▸ **Information provided**:
● ● ● ●

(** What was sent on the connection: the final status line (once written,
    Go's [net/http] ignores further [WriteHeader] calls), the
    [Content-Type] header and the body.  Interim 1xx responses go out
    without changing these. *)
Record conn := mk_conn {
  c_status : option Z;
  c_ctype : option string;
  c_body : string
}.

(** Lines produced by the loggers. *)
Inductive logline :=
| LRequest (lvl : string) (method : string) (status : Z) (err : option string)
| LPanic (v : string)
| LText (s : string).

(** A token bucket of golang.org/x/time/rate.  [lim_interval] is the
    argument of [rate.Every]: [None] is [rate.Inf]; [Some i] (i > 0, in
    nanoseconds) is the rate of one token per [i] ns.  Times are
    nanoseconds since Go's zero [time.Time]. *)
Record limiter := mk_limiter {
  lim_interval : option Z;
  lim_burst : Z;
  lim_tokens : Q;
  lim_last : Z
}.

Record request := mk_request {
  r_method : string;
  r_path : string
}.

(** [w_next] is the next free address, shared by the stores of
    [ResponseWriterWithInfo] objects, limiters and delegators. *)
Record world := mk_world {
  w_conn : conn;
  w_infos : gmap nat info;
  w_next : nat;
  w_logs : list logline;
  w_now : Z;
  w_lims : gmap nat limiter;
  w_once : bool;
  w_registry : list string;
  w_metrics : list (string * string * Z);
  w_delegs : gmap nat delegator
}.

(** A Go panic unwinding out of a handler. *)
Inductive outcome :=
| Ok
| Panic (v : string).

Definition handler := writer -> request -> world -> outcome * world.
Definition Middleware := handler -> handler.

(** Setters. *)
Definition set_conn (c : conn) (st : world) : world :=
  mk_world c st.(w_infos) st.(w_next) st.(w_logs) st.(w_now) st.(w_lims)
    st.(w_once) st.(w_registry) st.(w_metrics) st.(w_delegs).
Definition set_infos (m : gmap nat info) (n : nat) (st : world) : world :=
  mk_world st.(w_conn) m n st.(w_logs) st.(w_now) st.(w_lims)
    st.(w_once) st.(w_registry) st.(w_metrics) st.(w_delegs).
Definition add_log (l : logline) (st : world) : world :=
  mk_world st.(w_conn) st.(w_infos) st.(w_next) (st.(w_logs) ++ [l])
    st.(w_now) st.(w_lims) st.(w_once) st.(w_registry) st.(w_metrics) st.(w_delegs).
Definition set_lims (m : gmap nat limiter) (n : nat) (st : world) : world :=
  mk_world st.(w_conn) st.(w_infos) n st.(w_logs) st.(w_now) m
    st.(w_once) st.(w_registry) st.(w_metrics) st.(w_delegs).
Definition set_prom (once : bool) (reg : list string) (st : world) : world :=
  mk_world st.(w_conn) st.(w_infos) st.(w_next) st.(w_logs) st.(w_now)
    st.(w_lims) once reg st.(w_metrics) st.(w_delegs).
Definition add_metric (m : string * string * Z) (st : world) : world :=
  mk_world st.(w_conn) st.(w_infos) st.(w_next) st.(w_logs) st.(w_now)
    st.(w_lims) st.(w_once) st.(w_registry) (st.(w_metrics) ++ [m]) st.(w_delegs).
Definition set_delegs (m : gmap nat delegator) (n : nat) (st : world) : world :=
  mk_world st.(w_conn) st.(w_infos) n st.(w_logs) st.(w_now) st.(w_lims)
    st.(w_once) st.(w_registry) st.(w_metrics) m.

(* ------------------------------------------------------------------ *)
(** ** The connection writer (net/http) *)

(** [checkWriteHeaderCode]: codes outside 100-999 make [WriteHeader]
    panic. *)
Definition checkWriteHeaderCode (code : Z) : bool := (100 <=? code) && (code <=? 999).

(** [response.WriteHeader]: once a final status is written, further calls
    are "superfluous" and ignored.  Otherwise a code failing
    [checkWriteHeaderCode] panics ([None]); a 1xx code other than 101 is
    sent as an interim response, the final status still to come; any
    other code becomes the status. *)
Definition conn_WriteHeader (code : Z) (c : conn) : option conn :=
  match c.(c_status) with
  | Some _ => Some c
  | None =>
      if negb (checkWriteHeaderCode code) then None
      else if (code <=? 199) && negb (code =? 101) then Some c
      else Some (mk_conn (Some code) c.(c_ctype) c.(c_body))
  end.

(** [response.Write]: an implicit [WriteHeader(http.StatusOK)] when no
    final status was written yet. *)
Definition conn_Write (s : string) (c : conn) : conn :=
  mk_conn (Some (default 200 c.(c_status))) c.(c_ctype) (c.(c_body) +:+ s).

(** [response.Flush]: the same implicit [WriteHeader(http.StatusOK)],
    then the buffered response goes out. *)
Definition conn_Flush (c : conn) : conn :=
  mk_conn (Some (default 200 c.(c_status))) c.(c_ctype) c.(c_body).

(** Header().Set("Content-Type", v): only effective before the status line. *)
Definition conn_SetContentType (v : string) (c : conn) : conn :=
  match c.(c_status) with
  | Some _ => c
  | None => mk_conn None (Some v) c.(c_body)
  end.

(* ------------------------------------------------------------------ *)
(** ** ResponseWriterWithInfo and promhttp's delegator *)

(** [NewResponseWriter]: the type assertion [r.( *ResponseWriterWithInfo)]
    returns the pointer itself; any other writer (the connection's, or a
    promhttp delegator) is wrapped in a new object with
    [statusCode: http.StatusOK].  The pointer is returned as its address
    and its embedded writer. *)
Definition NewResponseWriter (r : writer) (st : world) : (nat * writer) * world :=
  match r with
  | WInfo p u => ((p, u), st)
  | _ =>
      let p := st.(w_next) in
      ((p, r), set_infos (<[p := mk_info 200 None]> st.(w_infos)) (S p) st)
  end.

● ● ● ●

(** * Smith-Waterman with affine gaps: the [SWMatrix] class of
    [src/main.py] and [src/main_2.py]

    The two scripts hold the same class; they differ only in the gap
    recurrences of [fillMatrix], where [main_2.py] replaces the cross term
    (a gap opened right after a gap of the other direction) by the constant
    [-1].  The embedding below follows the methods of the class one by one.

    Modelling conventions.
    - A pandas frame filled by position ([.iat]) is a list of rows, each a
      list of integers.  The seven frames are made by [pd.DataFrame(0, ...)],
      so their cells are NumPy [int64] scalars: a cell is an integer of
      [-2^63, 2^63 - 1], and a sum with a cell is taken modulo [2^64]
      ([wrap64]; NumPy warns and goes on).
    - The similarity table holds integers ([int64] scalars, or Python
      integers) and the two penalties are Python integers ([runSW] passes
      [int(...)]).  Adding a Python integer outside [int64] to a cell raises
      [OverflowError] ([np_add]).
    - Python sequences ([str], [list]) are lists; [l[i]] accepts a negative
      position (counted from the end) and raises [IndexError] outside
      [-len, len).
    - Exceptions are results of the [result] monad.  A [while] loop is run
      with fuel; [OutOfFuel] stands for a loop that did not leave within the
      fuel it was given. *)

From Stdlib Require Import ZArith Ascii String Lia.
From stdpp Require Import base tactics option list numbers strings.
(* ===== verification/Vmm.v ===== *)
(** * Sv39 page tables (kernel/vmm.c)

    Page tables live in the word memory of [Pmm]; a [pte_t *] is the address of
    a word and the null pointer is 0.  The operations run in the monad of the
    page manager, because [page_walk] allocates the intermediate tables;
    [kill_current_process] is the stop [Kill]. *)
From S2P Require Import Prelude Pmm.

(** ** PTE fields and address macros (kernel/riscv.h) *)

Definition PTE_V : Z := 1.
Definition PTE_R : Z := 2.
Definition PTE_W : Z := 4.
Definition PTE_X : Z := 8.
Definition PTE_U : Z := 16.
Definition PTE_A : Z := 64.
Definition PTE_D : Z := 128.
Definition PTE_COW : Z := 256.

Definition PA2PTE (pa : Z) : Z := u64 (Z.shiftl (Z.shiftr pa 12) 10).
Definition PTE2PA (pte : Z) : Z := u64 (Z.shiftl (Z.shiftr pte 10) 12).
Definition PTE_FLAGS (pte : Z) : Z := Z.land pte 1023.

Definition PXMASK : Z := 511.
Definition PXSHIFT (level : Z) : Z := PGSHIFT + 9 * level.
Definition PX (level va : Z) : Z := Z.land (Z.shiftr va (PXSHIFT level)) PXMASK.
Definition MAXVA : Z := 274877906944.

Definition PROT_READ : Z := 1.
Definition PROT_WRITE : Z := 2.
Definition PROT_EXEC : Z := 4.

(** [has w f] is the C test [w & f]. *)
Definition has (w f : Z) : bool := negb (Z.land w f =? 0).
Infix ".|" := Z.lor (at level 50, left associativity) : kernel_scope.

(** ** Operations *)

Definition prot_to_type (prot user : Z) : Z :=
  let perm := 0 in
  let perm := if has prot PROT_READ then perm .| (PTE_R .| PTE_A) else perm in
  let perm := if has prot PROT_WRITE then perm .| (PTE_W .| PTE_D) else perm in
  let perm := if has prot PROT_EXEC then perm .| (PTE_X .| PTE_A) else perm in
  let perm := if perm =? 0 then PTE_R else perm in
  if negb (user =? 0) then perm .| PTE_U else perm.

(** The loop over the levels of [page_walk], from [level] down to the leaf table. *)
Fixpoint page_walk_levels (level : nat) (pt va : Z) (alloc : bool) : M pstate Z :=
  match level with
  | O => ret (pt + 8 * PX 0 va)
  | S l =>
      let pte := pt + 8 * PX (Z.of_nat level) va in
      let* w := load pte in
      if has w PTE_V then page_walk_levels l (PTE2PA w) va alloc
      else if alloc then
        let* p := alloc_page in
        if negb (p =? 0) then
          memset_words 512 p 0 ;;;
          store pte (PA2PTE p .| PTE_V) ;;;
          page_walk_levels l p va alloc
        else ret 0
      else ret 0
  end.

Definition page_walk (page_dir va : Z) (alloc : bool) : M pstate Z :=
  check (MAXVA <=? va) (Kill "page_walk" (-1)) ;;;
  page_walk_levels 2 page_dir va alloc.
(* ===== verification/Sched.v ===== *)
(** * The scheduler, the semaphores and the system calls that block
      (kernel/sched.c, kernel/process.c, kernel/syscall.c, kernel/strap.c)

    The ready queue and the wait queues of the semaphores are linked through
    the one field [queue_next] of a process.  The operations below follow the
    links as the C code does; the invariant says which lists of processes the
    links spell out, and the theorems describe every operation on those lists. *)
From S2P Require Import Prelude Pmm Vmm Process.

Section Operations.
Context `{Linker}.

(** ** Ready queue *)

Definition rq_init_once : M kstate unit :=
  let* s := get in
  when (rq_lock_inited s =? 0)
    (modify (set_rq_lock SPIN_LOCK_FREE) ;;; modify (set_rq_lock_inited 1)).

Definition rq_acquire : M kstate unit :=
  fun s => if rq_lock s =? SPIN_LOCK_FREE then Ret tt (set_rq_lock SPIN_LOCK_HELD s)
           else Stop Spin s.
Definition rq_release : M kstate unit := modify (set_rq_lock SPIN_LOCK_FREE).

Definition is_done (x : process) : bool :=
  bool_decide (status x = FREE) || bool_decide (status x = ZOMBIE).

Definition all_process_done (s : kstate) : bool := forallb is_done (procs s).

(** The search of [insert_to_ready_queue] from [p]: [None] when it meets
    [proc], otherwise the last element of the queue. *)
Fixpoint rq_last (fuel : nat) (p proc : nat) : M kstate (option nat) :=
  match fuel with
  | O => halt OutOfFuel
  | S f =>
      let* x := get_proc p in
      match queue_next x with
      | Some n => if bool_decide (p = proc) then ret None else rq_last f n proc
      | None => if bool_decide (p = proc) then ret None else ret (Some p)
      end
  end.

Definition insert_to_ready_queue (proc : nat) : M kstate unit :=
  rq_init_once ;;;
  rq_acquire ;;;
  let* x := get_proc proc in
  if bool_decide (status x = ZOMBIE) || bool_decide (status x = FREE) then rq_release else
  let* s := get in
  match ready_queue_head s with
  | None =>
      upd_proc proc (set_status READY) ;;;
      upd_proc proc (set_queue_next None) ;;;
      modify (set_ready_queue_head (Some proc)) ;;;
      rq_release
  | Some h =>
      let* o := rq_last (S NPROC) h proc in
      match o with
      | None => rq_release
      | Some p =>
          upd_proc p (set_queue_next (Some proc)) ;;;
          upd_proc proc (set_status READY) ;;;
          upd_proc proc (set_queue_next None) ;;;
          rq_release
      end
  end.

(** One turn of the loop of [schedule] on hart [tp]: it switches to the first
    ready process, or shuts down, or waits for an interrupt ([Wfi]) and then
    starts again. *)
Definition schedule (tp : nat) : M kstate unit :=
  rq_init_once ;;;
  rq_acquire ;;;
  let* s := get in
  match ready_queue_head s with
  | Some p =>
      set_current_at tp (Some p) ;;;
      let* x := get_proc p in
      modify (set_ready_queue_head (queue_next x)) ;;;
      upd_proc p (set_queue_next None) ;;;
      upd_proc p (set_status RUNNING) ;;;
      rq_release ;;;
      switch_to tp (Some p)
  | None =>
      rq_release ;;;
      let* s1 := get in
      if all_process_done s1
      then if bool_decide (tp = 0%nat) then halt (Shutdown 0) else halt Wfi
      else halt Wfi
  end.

● ● ● ●

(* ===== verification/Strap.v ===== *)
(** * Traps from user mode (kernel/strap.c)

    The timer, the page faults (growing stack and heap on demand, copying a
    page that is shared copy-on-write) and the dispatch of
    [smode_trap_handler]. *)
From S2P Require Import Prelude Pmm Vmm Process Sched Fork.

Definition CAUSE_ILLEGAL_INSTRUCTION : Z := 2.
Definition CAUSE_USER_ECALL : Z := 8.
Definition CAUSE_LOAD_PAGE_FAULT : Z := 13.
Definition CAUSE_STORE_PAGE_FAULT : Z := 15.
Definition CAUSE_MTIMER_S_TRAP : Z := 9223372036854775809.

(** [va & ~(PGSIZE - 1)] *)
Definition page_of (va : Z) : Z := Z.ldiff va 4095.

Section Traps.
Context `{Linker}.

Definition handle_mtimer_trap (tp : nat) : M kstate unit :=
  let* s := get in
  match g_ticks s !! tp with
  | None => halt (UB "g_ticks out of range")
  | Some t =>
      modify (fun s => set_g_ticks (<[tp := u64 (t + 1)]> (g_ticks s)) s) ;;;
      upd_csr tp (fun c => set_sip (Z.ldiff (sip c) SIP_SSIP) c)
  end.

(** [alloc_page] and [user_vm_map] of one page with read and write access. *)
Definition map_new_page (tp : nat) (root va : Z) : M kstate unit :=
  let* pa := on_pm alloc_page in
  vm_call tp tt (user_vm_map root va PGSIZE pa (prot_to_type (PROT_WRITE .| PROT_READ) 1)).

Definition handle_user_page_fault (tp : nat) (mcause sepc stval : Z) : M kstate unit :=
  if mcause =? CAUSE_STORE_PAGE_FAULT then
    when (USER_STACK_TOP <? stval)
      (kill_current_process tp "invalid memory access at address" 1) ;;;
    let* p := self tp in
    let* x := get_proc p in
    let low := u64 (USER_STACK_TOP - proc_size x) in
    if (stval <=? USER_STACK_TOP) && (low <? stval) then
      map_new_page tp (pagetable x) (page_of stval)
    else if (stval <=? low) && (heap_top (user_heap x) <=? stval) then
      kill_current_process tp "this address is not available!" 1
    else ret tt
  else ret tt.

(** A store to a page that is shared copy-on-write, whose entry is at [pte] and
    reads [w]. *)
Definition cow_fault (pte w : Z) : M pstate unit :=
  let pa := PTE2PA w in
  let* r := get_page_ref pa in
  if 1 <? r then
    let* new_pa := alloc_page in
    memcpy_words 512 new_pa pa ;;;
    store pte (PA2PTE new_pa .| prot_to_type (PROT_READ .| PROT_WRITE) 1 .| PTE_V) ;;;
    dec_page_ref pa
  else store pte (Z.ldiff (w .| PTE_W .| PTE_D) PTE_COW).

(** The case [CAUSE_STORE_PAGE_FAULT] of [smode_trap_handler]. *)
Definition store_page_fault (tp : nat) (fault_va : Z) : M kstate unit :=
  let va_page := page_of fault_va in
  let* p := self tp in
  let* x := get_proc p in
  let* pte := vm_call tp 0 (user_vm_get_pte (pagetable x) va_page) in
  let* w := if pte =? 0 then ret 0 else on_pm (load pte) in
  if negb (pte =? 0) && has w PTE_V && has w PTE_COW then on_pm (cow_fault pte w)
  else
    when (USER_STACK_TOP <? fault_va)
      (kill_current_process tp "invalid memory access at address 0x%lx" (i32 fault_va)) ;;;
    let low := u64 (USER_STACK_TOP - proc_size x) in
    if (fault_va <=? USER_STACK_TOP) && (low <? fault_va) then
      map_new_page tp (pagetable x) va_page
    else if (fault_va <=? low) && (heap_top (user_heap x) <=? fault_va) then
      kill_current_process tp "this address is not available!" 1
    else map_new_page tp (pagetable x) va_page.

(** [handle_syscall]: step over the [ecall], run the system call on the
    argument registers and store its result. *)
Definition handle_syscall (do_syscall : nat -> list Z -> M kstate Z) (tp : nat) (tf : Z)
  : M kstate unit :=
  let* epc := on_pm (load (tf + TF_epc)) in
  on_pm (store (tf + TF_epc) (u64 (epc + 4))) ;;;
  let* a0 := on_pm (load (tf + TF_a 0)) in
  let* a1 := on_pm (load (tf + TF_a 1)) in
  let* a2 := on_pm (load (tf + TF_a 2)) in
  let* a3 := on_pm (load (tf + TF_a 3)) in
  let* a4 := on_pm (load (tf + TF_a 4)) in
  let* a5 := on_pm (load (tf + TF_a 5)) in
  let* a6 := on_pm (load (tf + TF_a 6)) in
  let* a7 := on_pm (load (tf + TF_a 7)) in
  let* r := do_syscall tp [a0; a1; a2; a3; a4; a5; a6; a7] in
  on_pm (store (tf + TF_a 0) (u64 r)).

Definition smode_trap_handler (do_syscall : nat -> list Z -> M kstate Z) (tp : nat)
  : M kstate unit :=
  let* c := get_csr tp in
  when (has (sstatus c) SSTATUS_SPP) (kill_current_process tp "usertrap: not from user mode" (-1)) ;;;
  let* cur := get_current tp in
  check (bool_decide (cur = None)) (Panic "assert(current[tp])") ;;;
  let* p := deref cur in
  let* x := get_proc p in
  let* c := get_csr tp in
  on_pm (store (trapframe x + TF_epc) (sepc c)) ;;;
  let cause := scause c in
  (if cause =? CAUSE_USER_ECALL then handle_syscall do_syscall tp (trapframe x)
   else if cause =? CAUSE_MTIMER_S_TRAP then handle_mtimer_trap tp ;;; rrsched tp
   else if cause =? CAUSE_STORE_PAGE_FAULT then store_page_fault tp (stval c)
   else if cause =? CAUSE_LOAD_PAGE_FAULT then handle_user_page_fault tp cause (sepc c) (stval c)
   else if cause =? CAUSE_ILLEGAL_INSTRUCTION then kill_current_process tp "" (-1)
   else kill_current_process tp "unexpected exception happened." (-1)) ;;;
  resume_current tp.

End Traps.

● ● ● ●

▸ **About this task**: Read through the entries and count the lines where "negb" appears; respond with the number only.

▸ **Result**: 6